Stock Analysis

An Intrinsic Calculation For Hangzhou SF Intra-city Industrial Co., Ltd. (HKG:9699) Suggests It's 29% Undervalued

Published
SEHK:9699

Key Insights

Today we will run through one way of estimating the intrinsic value of Hangzhou SF Intra-city Industrial Co., Ltd. (HKG:9699) by taking the forecast future cash flows of the company and discounting them back to today's value. The Discounted Cash Flow (DCF) model is the tool we will apply to do this. It may sound complicated, but actually it is quite simple!

Remember though, that there are many ways to estimate a company's value, and a DCF is just one method. If you still have some burning questions about this type of valuation, take a look at the Simply Wall St analysis model.

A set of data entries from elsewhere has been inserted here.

(* ===== verification/FsInode.v ===== *)
(** Inodes on disk and in memory: the encoding of [struct dinode], iupdate(), and the
    table of in-memory inodes as a count of references (kernel/fs.c). *)
From S2P Require Import Prelude Pstat Kernel Spinlock Sched Cstring Riscv Kalloc Vm ProcMem Sleeplock Uart Bio Log.
From S2P Require Import Cache Crash Fs Tx FsBlock.

(** ** Words of 16 and 32 bits in a block *)

Lemma length_put16 d off v : length (put16 d off v) = length d.
Proof. unfold put16. by rewrite !length_insert. Qed.
Lemma get16_put16_eq d off v : (off + 1 < length d)%nat → get16 (put16 d off v) off = u16 v.
Proof.
  intros Hl. unfold get16, put16. rewrite list_lookup_insert_eq by (rewrite length_insert; lia).
  rewrite list_lookup_insert_ne, list_lookup_insert_eq by lia. simpl. unfold u8, u16. dlia.
Qed.
Lemma get16_put16_ne d off off' v :
  (off + 2 <= off' ∨ off' + 2 <= off)%nat → get16 (put16 d off' v) off = get16 d off.
Proof. intros H. unfold get16, put16. by rewrite !list_lookup_insert_ne by lia. Qed.
Lemma get16_put32_ne d off off' v :
  (off + 2 <= off' ∨ off' + 4 <= off)%nat → get16 (put32 d off' v) off = get16 d off.
Proof. intros H. unfold get16, put32. by rewrite !list_lookup_insert_ne by lia. Qed.
Lemma get32_put16_ne d off off' v :
  (off + 4 <= off' ∨ off' + 2 <= off)%nat → get32 (put16 d off' v) off = get32 d off.
Proof. intros H. unfold get32, put16. by rewrite !list_lookup_insert_ne by lia. Qed.
Lemma i16_u16 x : - 2 ^ 15 <= x < 2 ^ 15 → i16 (u16 x) = x.
Proof. intros. unfold i16, u16. dlia. Qed.

(** [put_bytes]: both kinds of store keep a block a block. *)
Lemma put16_data d off v : is_block_data d → is_block_data (put16 d off v).
Proof.
  intros [Hl Hb]. split; [by rewrite length_put16|]. unfold put16.
  repeat (apply Forall_insert; [|apply u8_byte]). done.
Qed.
Lemma put32_data d off v : is_block_data d → is_block_data (put32 d off v).
Proof.
  intros [Hl Hb]. split; [by rewrite length_put32|]. unfold put32.
  repeat (apply Forall_insert; [|apply u8_byte]). done.
Qed.

(** The addresses: a loop of stores. *)
Definition put_words (d : list Z) (off : nat) (l : list Z) (n : nat) : list Z :=
  foldl (λ d i, put32 d (off + 4 * i) (default 0 (l !! i))) d (seq 0 n).
Lemma put_words_S d off l n : put_words d off l (S n) = put32 (put_words d off l n) (off + 4 * n) (default 0 (l !! n)).
Proof. unfold put_words. by rewrite seq_S, foldl_app. Qed.
Lemma length_put_words d off l n : length (put_words d off l n) = length d.
Proof. induction n as [|n IH]; [done|]. by rewrite put_words_S, length_put32. Qed.
Lemma put_words_data d off l n : is_block_data d → is_block_data (put_words d off l n).
Proof. intros H. induction n as [|n IH]; [done|]. rewrite put_words_S. by apply put32_data. Qed.
Lemma get32_put_words_eq d off l n i :
  (off + 4 * n <= length d)%nat → (i < n)%nat → get32 (put_words d off l n) (off + 4 * i) = u32 (default 0 (l !! i)).
Proof.
  induction n as [|n IH]; intros Hl Hi; [lia|]. rewrite put_words_S. destruct (decide (i = n)) as [->|].
  - rewrite get32_put32_eq; [done | rewrite length_put_words; lia].
  - rewrite get32_put32_ne by lia. apply IH; lia.
Qed.
Lemma get32_put_words_ne d off l n k :
  (k + 4 <= off ∨ off + 4 * n <= k)%nat → get32 (put_words d off l n) k = get32 d k.
Proof.
  intros Hk. induction n as [|n IH]; [done|]. rewrite put_words_S, get32_put32_ne by lia. apply IH. lia.
Qed.
Lemma get16_put_words_ne d off l n k :
  (k + 2 <= off ∨ off + 4 * n <= k)%nat → get16 (put_words d off l n) k = get16 d k.
Proof.
  intros Hk. induction n as [|n IH]; [done|]. rewrite put_words_S, get16_put32_ne by lia. apply IH. lia.
Qed.

(** ** The encoding of an inode *)

Record dinode_ok (di : dinode) : Prop := {
  do_type : - 2 ^ 15 <= d_type di < 2 ^ 15;
  do_major : - 2 ^ 15 <= d_major di < 2 ^ 15;
  do_minor : - 2 ^ 15 <= d_minor di < 2 ^ 15;
  do_nlink : - 2 ^ 15 <= d_nlink di < 2 ^ 15;
  do_size : 0 <= d_size di < 2 ^ 32;
  do_addrs : length (d_addrs di) = (NDIRECT + 1)%nat ∧ Forall (λ a, 0 <= a < 2 ^ 32) (d_addrs di);
}.

Lemma write_dinode_words d off di :
  write_dinode d off di
  = put_words (put32 (put16 (put16 (put16 (put16 d off (d_type di)) (off + 2) (d_major di))
      (off + 4) (d_minor di)) (off + 6) (d_nlink di)) (off + 8) (d_size di)) (off + 12) (d_addrs di) (NDIRECT + 1).
Proof. reflexivity. Qed.

Lemma read_write_dinode d off di :
  dinode_ok di → (off + 64 <= length d)%nat → read_dinode (write_dinode d off di) off = di.
Proof.
  intros [H1 H2 H3 H4 H5 [H6 H7]] Hl. rewrite write_dinode_words. set (d4 := put16 _ (off + 6) _).
  assert (L4 : length d4 = length d) by (unfold d4; by rewrite !length_put16).
  unfold read_dinode. destruct di as [ty ma mi nl sz ad].
  cbn [d_type d_major d_minor d_nlink d_size d_addrs] in *. f_equal.
  - rewrite get16_put_words_ne, get16_put32_ne by lia. unfold d4. rewrite !get16_put16_ne by lia.
    rewrite get16_put16_eq by lia. by apply i16_u16.
  - rewrite get16_put_words_ne, get16_put32_ne by lia. unfold d4. rewrite !get16_put16_ne by lia.
    rewrite get16_put16_eq by (rewrite !length_put16; lia). by apply i16_u16.
  - rewrite get16_put_words_ne, get16_put32_ne by lia. unfold d4. rewrite !get16_put16_ne by lia.
    rewrite get16_put16_eq by (rewrite !length_put16; lia). by apply i16_u16.
  - rewrite get16_put_words_ne, get16_put32_ne by lia. unfold d4.
    rewrite get16_put16_eq by (rewrite !length_put16; lia). by apply i16_u16.
  - rewrite get32_put_words_ne, get32_put32_eq by lia. by apply u32_small.
  - apply list_eq. intros i. rewrite list_lookup_fmap. destruct (decide (i < NDIRECT + 1)%nat) as [Hi|Hi].
    + rewrite (proj2 (lookup_seq 0 (NDIRECT + 1) i i)) by lia. cbn [fmap option_fmap option_map].
      rewrite get32_put_words_eq by (rewrite ?length_put32, ?L4; unfold NDIRECT in *; lia).
      destruct (lookup_lt_is_Some_2 ad i) as [a Ha]; [lia|]. rewrite Ha. simpl. f_equal.
      apply u32_small. by apply (Forall_lookup_1 _ _ _ _ H7 Ha).
    + rewrite (lookup_ge_None_2 (seq _ _)) by (rewrite length_seq; lia).
      by rewrite lookup_ge_None_2 by lia.
Qed.
(** One round of the loop of readi(): the bytes of one block. *)
Lemma readi_round s i off m :
  let ip := inode_at s i in
  cache p pid B [] s → mapped s ip → (∀ b, is_block_data (content s b)) →
  0 <= off → 0 < m → off mod BSIZE + m <= BSIZE → off + m <= i_size ip →
  ∃ s1 k s2 s', bmap i (off / BSIZE) s = Ok (addr_of s ip (off / BSIZE)) s1 ∧ addr_of s ip (off / BSIZE) ≠ 0 ∧
    inode_at s1 i = ip ∧ bread ROOTDEV (addr_of s ip (off / BSIZE)) s1 = Ok k s2 ∧
    slice (b_data (buf_at s2 k)) (off mod BSIZE) m = file_bytes s ip off m ∧
    either_copyout Local (file_bytes s ip off m) s2 = Ok 0 s2 ∧ brelse k s2 = Ok tt s' ∧ reads p pid B s s'.
Proof.
  intros ip Hc [Hdev Hsize Haddr] Hd Ho Hm Hb Hs. assert (Hq := Z.div_mod off BSIZE ltac:(done)).
  assert (Hmod := Z.mod_pos_bound off BSIZE ltac:(done)). assert (0 <= off / BSIZE) by (apply Z.div_pos; [lia|done]).
  assert (Ha : addr_of s ip (off / BSIZE) ≠ 0) by (apply Haddr; [done | unfold BSIZE in *; lia]).
  destruct (bmap_mapped s i (off / BSIZE) Hc Hdev) as (s1 & E1 & Hr1); [unfold BSIZE in *; lia|done|].
  assert (H1 : cache p pid B [] s1 ∧ (∀ b, content s1 b = content s b) ∧ inode_at s1 i = ip).
  { destruct Hr1 as [->|[C1 C2 F]]; [done|]. split_and!; [done..|]. unfold ip, inode_at. by destruct (fs_frame_itable _ _ F) as [-> _]. }
  destruct H1 as (Hc1 & Hct1 & Hip1).
  destruct (cache_get s1 (addr_of s ip (off / BSIZE)) Hc1) as (k & s2 & s' & E2 & Hd2 & Hf2 & Hcpu & E3 & Hr3).
  exists s1, k, s2, s'. split_and!; try done.
  - rewrite Hd2, Hct1. apply file_bytes_block; [apply Hd | lia..].
  - unfold either_copyout. rewrite (bind_Ok _ _ _ _ _ (myproc_ok s2 Hcpu)). by rewrite (fs_frame_settled s1).
  - destruct Hr1 as [->|Hr1]; [done | by eapply reads_trans].
Qed.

View our latest analysis for Hangzhou SF Intra-city Industrial

The Method

We use what is known as a 2-stage model, which simply means we have two different periods of growth rates for the company's cash flows. Generally the first stage is higher growth, and the second stage is a lower growth phase. To begin with, we have to get estimates of the next ten years of cash flows. Where possible we use analyst estimates, but when these aren't available we extrapolate the previous free cash flow (FCF) from the last estimate or reported value. We assume companies with shrinking free cash flow will slow their rate of shrinkage, and that companies with growing free cash flow will see their growth rate slow, over this period. We do this to reflect that growth tends to slow more in the early years than it does in later years.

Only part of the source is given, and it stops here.